PROBLEM DESCRIPTION:
The answer must be a single number: how many lines of the records below contain "byteLength".
|---|
(* ===== verification/PackRefs.v ===== *)
(** * The reference sidecar of a pack

    [git/pack/refIndex.ts]: beside each pack lies a file that holds, for every
    object in the order of the index, its type and the ids it refers to.  The
    references are read from the raw bytes of commits, trees and tags, the file is
    built from the entry table and parsed against the view of the index. *)
From S2P Require Import Prelude Text Bytes PackEntry PackIndex GitObjects.

(** ** Definitions *)

(** *** References in raw objects *)

Definition TREE_LINE_PREFIX : list Z := [116; 114; 101; 101; 32].
Definition PARENT_LINE_PREFIX : list Z := [112; 97; 114; 101; 110; 116; 32].
Definition OBJECT_LINE_PREFIX : list Z := [111; 98; 106; 101; 99; 116; 32].
Definition TYPE_LINE_PREFIX : list Z := [116; 121; 112; 101; 32].

Definition hexNibble (value : Z) : Z :=
  if (48 <=? value) && (value <=? 57) then value - 48
  else if (97 <=? value) && (value <=? 102) then value - 97 + 10
  else if (65 <=? value) && (value <=? 70) then value - 65 + 10
  else -1.

(** A line is the list of its bytes, so a position in the payload and the end of
    the line become what is left of the line. *)
Definition hasHexOidAt (l : list Z) : bool :=
  (40 <=? length l)%nat && forallb (fun c => 0 <=? hexNibble c) (take 40 l).

Fixpoint hex_bytes (l : list Z) : list Z :=
  match l with
  | a :: b :: r => Z.lor (Z.shiftl (hexNibble a) 4) (hexNibble b) :: hex_bytes r
  | _ => []
  end.

(** [writeHexOidAt]. *)
Definition readHexOid (l : list Z) : list Z := hex_bytes (take 40 l).

(** The lines up to the first empty one, without a carriage return at the end. *)
Fixpoint take_line (l : list Z) : list Z * list Z :=
  match l with
  | [] => ([], [])
  | c :: r => if c =? 10 then ([], r) else let '(line, rest) := take_line r in (c :: line, rest)
  end.

Definition strip_cr (line : list Z) : list Z :=
  match last line with
  | Some c => if c =? 13 then take (length line - 1) line else line
  | None => line
  end.

Fixpoint header_lines (fuel : nat) (payload : list Z) : list (list Z) :=
  match fuel, payload with
  | S fuel, _ :: _ =>
    let '(line, rest) := take_line payload in
    match strip_cr line with
    | [] => []
    | line => line :: header_lines fuel rest
    end
  | _, _ => []
  end.

Definition forEachHeaderLine (payload : list Z) : list (list Z) := header_lines (length payload) payload.

(** The id after [prefix] on a line, when there is one. *)
Definition line_oid (prefix line : list Z) : option (list Z) :=
  match strip_prefix prefix line with
  | Some r => if hasHexOidAt r then Some (readHexOid r) else None
  | None => None
  end.

Definition parseCommitRefBytes (payload : list Z) : list Z :=
  let lines := forEachHeaderLine payload in
  default [] (first_some (line_oid TREE_LINE_PREFIX) lines)
    ++ List.concat (omap (line_oid PARENT_LINE_PREFIX) lines).

Definition isValidTagTypeLine (line : list Z) : bool :=
  match strip_prefix TYPE_LINE_PREFIX line with
  | Some r => existsb (fun t => bool_decide (is_Some (strip_prefix (encode (typeName t)) r))) [ObjCommit; ObjTree; ObjBlob; ObjTag]
  | None => false
  end.

Definition parseTagRefBytes (payload : list Z) : list Z :=
  let lines := forEachHeaderLine payload in
  match first_some (line_oid OBJECT_LINE_PREFIX) lines with
  | Some oid => if existsb isValidTagTypeLine lines then oid else []
  | None => []
  end.

Definition isGitlinkMode (mode : list Z) : bool := bool_decide (mode = encode "160000").

(** The entries of a tree that belong to its closure. *)
Fixpoint tree_closure (fuel : nat) (l : list Z) : list (list Z) :=
  match fuel with
  | O => []
  | S fuel =>
    match split_at 32 l with
    | None => []
    | Some (mode, r) =>
      match split_at 0 r with
      | None => []
      | Some (_, r) =>
        if (length r <? 20)%nat then []
        else (if isGitlinkMode mode then [] else [take 20 r]) ++ tree_closure fuel (drop 20 r)
      end
    end
  end.

Definition parseTreeClosureRefBytes (payload : list Z) : list Z := List.concat (tree_closure (length payload) payload).

Definition objectRefBytes (type : GitObjectType) (payload : list Z) : list Z :=
  match type with
  | ObjCommit => parseCommitRefBytes payload
  | ObjTree => parseTreeClosureRefBytes payload
  | ObjTag => parseTagRefBytes payload
  | ObjBlob => []
  end.

(** Slots of twenty bytes. *)
Definition oid_slots (raw : list Z) : list (list Z) :=
  (fun i => slice raw (i * 20) 20) <$> seq 0 (length raw / 20).

Definition parseTreeClosureRefs (payload : list Z) : list string :=
  bytesToHex <$> oid_slots (parseTreeClosureRefBytes payload).

(** *** Building the sidecar *)

Definition PACK_REF_MAGIC : Z := 1347568966.
Definition PACK_REF_VERSION : Z := 1.
Definition PACK_REF_HEADER_BYTES : nat := 60.

Inductive RefBuildError := UnresolvedType (entry : nat) | MissingRefs (entry : nat) | InvalidRefs (entry : nat)
  | UnsupportedPackBytes.

(** The recorded references, one slot per entry. *)
Definition PackRefsBuilder : Type := list (option (list Z)).

Definition newBuilder (objectCount : nat) : PackRefsBuilder := replicate objectCount None.

Definition recordObject (index : nat) (type : GitObjectType) (payload : list Z) (b : PackRefsBuilder) : PackRefsBuilder :=
  <[index := Some (objectRefBytes type payload)]> b.

Definition recordBlob (index : nat) (b : PackRefsBuilder) : PackRefsBuilder := <[index := Some []]> b.

(** The first loop: where the references of each object start, in slots. *)
Fixpoint ref_starts (table : PackEntryTable) (b : PackRefsBuilder) (indices : list nat) (refCount : Z) :
    RefBuildError + list Z :=
  match indices with
  | [] => inr [refCount]
  | entry :: indices =>
    match typeCodeToObjectType (byte_at (tbl_objectTypes table) entry) with
    | None => inl (UnresolvedType entry)
    | Some _ =>
      match mjoin (b !! entry) with
      | None => inl (MissingRefs entry)
      | Some refs =>
        if negb (length refs mod 20 =? 0)%nat then inl (InvalidRefs entry) else
        match ref_starts table b indices (refCount + Z.of_nat (length refs / 20)) with
        | inl e => inl e
        | inr starts => inr (refCount :: starts)
        end
      end
    end
  end.

Definition build (table : PackEntryTable) (objectCount : nat) (packBytes : Z) (packChecksum idxChecksum : list Z)
    (b : PackRefsBuilder) : RefBuildError + list Z :=
  let sortedIndices := buildOidSortedEntryIndices table objectCount in
  match ref_starts table b sortedIndices 0 with
  | inl e => inl e
  | inr refStarts =>
    if negb (is_safe packBytes) || (packBytes <? 0) then inl UnsupportedPackBytes else
    inr (be32s [PACK_REF_MAGIC; PACK_REF_VERSION; Z.of_nat objectCount; packBytes / 2 ^ 32; toUint32 packBytes]
      ++ packChecksum ++ idxChecksum
      ++ ((fun entry => byte_at (tbl_objectTypes table) entry) <$> sortedIndices)
      ++ be32s refStarts
      ++ List.concat ((fun entry => default [] (mjoin (b !! entry))) <$> sortedIndices))
  end.

(** *** Parsing it *)

Record PackRefView := mkRefView {
  rv_packKey : string;
  rv_objectCount : Z;
  rv_packBytes : Z;
  rv_packChecksum : list Z;
  rv_idxChecksum : list Z;
  rv_typeCodes : list Z;
  rv_refStarts : list Z;
  rv_rawRefs : list Z }.

Inductive PackRefValidationKind := RefCorrupt | RefStale.

Definition PackRefResult : Type := (PackRefValidationKind * string) + PackRefView.

Fixpoint monotone (previous : Z) (l : list Z) : bool :=
  match l with [] => true | v :: l => (previous <=? v) && monotone v l end.

Definition parsePackRefView (packKey : string) (bytes : list Z) (idx : IdxView) : PackRefResult :=
  let corrupt reason := inl (RefCorrupt, reason) in
  let stale reason := inl (RefStale, reason) in
  let byteLength := Z.of_nat (length bytes) in
  if byteLength <? Z.of_nat PACK_REF_HEADER_BYTES then corrupt "truncated-header"
  else if negb (u32_at bytes 0 =? PACK_REF_MAGIC) then corrupt "bad-magic"
  else if negb (u32_at bytes 4 =? PACK_REF_VERSION) then corrupt "bad-version"
  else let objectCount := u32_at bytes 8 in
  if negb (objectCount =? iv_count idx) then stale "object-count-mismatch"
  else match readUint64AsNumber bytes 12 with
  | inl _ => corrupt "pack-bytes-overflow"
  | inr packBytes =>
    if negb (packBytes =? iv_packSize idx) then stale "pack-bytes-mismatch" else
    let packChecksum := slice bytes 20 20 in
    if negb (bytesEqual packChecksum (iv_packChecksum idx)) then stale "pack-checksum-mismatch" else
    let idxChecksum := slice bytes 40 20 in
    if negb (bytesEqual idxChecksum (iv_idxChecksum idx)) then stale "idx-checksum-mismatch" else
    let typeCodesEnd := 60 + objectCount in
    if byteLength <? typeCodesEnd then corrupt "truncated-type-codes" else
    let typeCodes := slice bytes 60 (Z.to_nat objectCount) in
    if negb (forallb (fun c => bool_decide (is_Some (typeCodeToObjectType c))) typeCodes) then corrupt "invalid-type-code" else
    let startsBytes := (objectCount + 1) * 4 in
    if byteLength <? typeCodesEnd + startsBytes then corrupt "truncated-ref-starts" else
    let starts := (fun i => u32_at bytes (typeCodesEnd + 4 * Z.of_nat i)) <$> seq 0 (S (Z.to_nat objectCount)) in
    if negb (match starts with [] => true | v :: rest => monotone v rest end) then corrupt "non-monotonic-ref-starts" else
    let rawRefs := drop (Z.to_nat (typeCodesEnd + startsBytes)) bytes in
    if negb (byte_at starts (Z.to_nat objectCount) * 20 =? Z.of_nat (length rawRefs)) then corrupt "invalid-final-ref-offset"
    else inr (mkRefView packKey objectCount packBytes packChecksum idxChecksum typeCodes starts rawRefs)
  end.
(** ** Properties *)

(** Of a well-formed commit the sidecar finds the tree and the parents that
    its header spells, and nothing else.  The text reader - which the fetch closure
    and the connectivity check of a push use - finds those and also every parent
    that a line of the message spells, and takes a tree from the message when the
    header has none; the two agree exactly as far as the message spells no id. *)
Theorem commit_readers headers message :
  Forall header_line headers -> Forall lowercase_ids headers ->
  let payload := commit_payload headers message in
  decode payload = payload ->
  (bytesToHex <$> oid_slots (parseCommitRefBytes payload))
    = take 1 (spelled "tree " headers) ++ spelled "parent " headers /\
  parseCommitRefs payload =
    (default ""%string (head (spelled "tree " headers ++ spelled "tree " (line_starts message))),
     spelled "parent " headers ++ spelled "parent " (line_starts message)).
Proof.
  intros Hh Hl payload Hd. split.
  - unfold parseCommitRefBytes, payload. rewrite sidecar_lines by done.
    change TREE_LINE_PREFIX with (encode "tree "). change PARENT_LINE_PREFIX with (encode "parent ").
    rewrite <- (omap_oids "tree "), <- (omap_oids "parent ").
    2,3: eapply Forall_impl; [exact Hl|]; intros l H; apply line_oid_text; intros r; apply H; by repeat constructor.
    set (trees := omap (line_oid (encode "tree ")) headers). set (parents := omap (line_oid (encode "parent ")) headers).
    assert (forall prefix, Forall (fun o : list Z => length o = 20%nat) (omap (line_oid prefix) headers)) as H20.
    { intros prefix. apply Forall_forall. intros o (x & _ & E)%list_elem_of_omap. by eapply line_oid_length. }
    replace (default [] (first_some (line_oid (encode "tree ")) headers)) with (List.concat (take 1 trees))
      by (unfold first_some; fold trees; destruct trees; [done | simpl; by rewrite app_nil_r]).
    rewrite <- concat_app, oid_slots_concat by (apply Forall_app; split; [apply Forall_take|]; apply H20).
    by rewrite fmap_app, fmap_take.
  - unfold parseCommitRefs, parseCommitText. rewrite Hd. cbn [c_tree c_parents]. unfold payload, first_some.
    rewrite !text_oids by (done || by apply not_elem_check). unfold spelled. rewrite <- !fmap_app. f_equal.
    by destruct (omap _ headers ++ _).
Qed.

Lemma commit_readers_witness :
  (parseCommitRefs (commit_payload [encode "tree 1234567890123456789012345678901234567890"]
     (encode "parent aaaaaaaaaaaaaaaaaaaaaaaaaaaaaaaaaaaaaaaa"))).2
  = ["aaaaaaaaaaaaaaaaaaaaaaaaaaaaaaaaaaaaaaaa"%string].
Proof.
  destruct (commit_readers [encode "tree 1234567890123456789012345678901234567890"]
     (encode "parent aaaaaaaaaaaaaaaaaaaaaaaaaaaaaaaaaaaaaaaa")) as [_ E].
  - repeat constructor; [discriminate | by apply not_elem_check | by apply not_elem_check].
  - repeat constructor. intros p r Hp Hr _. apply elem_of_cons in Hp as [->|Hp%list_elem_of_singleton].
    + injection Hr as <-. reflexivity.
    + subst p. discriminate Hr.
  - reflexivity.
  - etransitivity; [exact (f_equal snd E)|]. vm_compute. reflexivity.
Defined.
(* ===== verification/RefClosure.v ===== *)
(** * The objects a fetch needs

    [git/operations/fetch/refClosure.ts]: which objects are sent to a client that
    wants some ids and has others.  Both closures are walked over the reference
    sidecars of the active packs ([PackRefs]), breadth first, with queues and marks
    in typed arrays; an object is addressed by its pack and its place in the index
    of the pack ([PackIndex]).  The readings of the clock are a parameter, counted
    from the start of the call.

    A result of [None] stands for an exception or a walk that does not end; that
    there is none is part of [fetch_closure_exact]. *)
From S2P Require Import Prelude Text Bytes PackIndex PackRefs.

(** ** Definitions *)

Definition HAVE_CAP : nat := 128.
Definition CLOSURE_TIMEOUT_MS : Z := 49000.
Definition MISSING_REF_CAP : nat := 1024.

(** [PackRefSnapshotEntry] of [git/pack/refIndex.ts]. *)
Record PackRefSnapshotEntry := mkEntry {
  pe_packKey : string;
  pe_packBytes : Z;
  pe_idx : IdxView;
  pe_refs : PackRefView }.

Record RefClosureStats := mkStats {
  stat_indexedObjects : Z;
  stat_queued : nat;
  stat_seen : nat;
  stat_needed : nat;
  stat_missing : nat;
  stat_edgeVisits : nat;
  stat_duplicateQueueSkips : nat }.

Inductive BudgetReason := TimeoutReason | MissingRefBudget.

Inductive RefClosureResult :=
  | Ready (neededOids ackOids : list string) (stats : RefClosureStats)
  | BudgetExceeded (reason : BudgetReason) (neededOids ackOids : list string) (stats : RefClosureStats).

Record ClosureIndex := mkClosureIndex { packBaseOrdinals : list Z; ci_objectCount : Z }.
|---|
ANSWER TO THE EXERCISE:
4